**LISTED ENTRIES**
———
Lemma spin_run fuel k pf i a (w : World G) a' w' :
  spin fuel k pf i a w = Ok (a', w') -> Inv.walked pf a w a' w'.
Proof.
  unfold spin. intros Hrun.
  apply bind_inv in Hrun as (u & w1 & Hu & Hrun).
  apply draw_inv in Hu.
  apply bind_inv in Hrun as (idx & w2 & Hi & Hrun).
  assert (Hh : heap w2 = heap w).
  { unfold randIntn in Hi. destruct (k <=? 0)%Z; [discriminate|].
    apply draw_inv in Hi. congruence. }
  apply wheelWalk_run in Hrun.
  unfold Inv.walked in *. unfold Inv.selected in *. rewrite Hh in Hrun. exact Hrun.
Qed.

Lemma fuzzed_weight pf p q : Inv.fuzzed (G:=G) pf p q -> Particle.Weight q = 0.
Proof. intros (g1 & g2 & g3 & ->). reflexivity. Qed.

Lemma column_heap (f : Particle.t -> float) ls (w w' : World G) :
  heap w' = heap w -> Inv.column f ls w' = Inv.column f ls w.
Proof. unfold Inv.column. intros ->. reflexivity. Qed.

Lemma column_weaken (f : Particle.t -> float) ls (w w' : World G) :
  heap w ⊆ heap w' -> (forall l, l ∈ ls -> is_Some (heap w !! l)) ->
  Inv.column f ls w' = Inv.column f ls w.
Proof.
  intros Hsub Hal. unfold Inv.column. apply list_fmap_ext.
  intros i l Hl. destruct (Hal l) as [p Hp]; [eapply list_elem_of_lookup_2, Hl|].
  rewrite Hp, (lookup_weaken _ _ _ _ Hp Hsub). reflexivity.
Qed.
———
**WORK INSTRUCTIONS**
Scan the lines above for "heap w' = heap" and for "intros Hsub Hal.". Repeat exactly the line holding each of them and every line in between.

**PROBLEM SOLUTION**
  heap w' = heap w -> Inv.column f ls w' = Inv.column f ls w.
Proof. unfold Inv.column. intros ->. reflexivity. Qed.

Lemma column_weaken (f : Particle.t -> float) ls (w w' : World G) :
  heap w ⊆ heap w' -> (forall l, l ∈ ls -> is_Some (heap w !! l)) ->
  Inv.column f ls w' = Inv.column f ls w.
Proof.
  intros Hsub Hal. unfold Inv.column. apply list_fmap_ext.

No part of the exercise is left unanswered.